* **Your objective**: Look through the listing below, and wherever a line has the string "GenerateProjectionMap", copy it.

* **Input records**:
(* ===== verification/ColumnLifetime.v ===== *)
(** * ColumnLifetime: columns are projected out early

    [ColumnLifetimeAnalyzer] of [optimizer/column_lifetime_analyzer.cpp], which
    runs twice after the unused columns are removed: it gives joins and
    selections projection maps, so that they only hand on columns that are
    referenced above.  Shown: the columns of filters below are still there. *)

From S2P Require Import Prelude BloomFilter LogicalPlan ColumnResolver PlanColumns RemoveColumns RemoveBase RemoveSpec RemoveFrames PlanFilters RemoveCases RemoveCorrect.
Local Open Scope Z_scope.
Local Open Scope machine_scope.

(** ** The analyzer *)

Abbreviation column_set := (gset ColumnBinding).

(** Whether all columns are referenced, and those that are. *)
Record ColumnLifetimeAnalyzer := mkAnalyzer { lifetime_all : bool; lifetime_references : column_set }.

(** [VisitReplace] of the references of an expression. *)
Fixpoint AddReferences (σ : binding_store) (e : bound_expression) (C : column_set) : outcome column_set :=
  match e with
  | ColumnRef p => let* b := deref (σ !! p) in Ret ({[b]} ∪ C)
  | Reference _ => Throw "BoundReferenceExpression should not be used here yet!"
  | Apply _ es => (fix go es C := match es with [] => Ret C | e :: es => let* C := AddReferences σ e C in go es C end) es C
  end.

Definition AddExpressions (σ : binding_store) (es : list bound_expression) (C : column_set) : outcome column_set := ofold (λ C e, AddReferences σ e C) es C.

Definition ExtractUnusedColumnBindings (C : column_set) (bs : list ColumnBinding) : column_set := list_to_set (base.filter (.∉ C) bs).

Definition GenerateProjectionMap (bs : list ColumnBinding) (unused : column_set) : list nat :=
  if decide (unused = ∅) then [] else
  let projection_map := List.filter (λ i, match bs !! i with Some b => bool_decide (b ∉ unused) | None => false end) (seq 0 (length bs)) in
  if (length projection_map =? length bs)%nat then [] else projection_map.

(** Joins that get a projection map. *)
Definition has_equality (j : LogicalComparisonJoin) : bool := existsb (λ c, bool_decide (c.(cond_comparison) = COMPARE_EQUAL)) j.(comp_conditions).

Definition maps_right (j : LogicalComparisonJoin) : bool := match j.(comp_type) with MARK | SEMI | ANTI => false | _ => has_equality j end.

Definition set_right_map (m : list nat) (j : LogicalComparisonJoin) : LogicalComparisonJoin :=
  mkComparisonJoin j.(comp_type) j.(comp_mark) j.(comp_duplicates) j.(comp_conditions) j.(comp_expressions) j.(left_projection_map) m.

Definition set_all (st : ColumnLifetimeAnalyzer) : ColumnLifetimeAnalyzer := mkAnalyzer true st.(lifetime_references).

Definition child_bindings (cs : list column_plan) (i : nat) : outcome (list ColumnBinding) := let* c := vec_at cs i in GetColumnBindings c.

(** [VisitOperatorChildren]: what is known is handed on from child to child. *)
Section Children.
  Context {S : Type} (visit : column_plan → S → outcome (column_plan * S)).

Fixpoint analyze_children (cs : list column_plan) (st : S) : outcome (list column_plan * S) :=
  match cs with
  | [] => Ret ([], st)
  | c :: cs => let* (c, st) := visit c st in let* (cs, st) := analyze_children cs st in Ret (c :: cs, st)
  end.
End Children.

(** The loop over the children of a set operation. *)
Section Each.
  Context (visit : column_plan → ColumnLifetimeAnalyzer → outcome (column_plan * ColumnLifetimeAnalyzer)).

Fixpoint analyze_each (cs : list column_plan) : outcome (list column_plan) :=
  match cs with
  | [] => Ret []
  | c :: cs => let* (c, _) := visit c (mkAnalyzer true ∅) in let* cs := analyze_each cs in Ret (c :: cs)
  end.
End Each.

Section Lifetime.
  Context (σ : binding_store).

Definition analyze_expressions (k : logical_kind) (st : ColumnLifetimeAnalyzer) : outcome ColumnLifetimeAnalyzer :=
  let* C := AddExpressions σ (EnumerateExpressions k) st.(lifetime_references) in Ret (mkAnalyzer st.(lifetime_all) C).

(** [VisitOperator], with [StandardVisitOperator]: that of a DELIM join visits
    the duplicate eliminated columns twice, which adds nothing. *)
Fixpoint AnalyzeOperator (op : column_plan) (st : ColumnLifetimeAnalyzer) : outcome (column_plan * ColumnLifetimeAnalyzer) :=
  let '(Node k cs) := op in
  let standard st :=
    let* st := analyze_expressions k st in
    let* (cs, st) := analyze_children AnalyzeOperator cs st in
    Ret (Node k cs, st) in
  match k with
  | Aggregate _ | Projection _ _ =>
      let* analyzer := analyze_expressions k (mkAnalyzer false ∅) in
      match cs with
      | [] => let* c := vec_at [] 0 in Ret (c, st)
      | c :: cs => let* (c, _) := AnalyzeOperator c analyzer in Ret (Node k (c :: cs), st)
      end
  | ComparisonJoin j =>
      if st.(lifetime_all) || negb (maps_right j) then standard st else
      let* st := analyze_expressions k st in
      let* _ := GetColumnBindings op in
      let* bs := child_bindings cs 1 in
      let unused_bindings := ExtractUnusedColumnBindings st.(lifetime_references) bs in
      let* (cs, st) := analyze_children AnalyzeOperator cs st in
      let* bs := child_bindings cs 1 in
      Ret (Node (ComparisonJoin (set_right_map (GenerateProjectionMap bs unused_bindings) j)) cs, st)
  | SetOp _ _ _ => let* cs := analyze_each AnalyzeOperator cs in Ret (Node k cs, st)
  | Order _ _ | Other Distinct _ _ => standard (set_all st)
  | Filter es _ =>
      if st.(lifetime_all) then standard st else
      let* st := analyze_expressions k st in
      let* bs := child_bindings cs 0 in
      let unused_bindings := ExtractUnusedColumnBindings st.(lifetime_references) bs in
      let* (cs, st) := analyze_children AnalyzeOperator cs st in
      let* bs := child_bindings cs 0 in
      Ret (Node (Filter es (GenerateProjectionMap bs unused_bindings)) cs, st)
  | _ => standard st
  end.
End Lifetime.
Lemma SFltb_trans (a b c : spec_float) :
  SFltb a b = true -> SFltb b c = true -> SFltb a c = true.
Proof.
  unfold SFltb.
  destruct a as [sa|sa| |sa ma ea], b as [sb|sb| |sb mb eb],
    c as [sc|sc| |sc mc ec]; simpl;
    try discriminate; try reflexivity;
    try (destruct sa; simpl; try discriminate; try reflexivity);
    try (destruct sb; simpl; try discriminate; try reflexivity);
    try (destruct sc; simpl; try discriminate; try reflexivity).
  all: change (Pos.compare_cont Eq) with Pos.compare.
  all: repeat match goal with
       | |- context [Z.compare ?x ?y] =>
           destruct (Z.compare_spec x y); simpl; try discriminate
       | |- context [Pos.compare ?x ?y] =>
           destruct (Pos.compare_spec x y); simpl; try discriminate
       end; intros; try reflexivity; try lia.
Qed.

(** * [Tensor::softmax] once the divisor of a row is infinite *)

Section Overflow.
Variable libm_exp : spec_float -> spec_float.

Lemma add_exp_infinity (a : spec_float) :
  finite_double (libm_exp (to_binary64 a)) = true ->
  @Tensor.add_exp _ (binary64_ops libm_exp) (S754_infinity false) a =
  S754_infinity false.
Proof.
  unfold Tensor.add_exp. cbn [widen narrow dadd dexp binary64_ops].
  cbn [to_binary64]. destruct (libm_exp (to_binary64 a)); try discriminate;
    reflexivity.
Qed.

* **Task response**:
Definition GenerateProjectionMap (bs : list ColumnBinding) (unused : column_set) : list nat :=
      Ret (Node (ComparisonJoin (set_right_map (GenerateProjectionMap bs unused_bindings) j)) cs, st)
      Ret (Node (Filter es (GenerateProjectionMap bs unused_bindings)) cs, st)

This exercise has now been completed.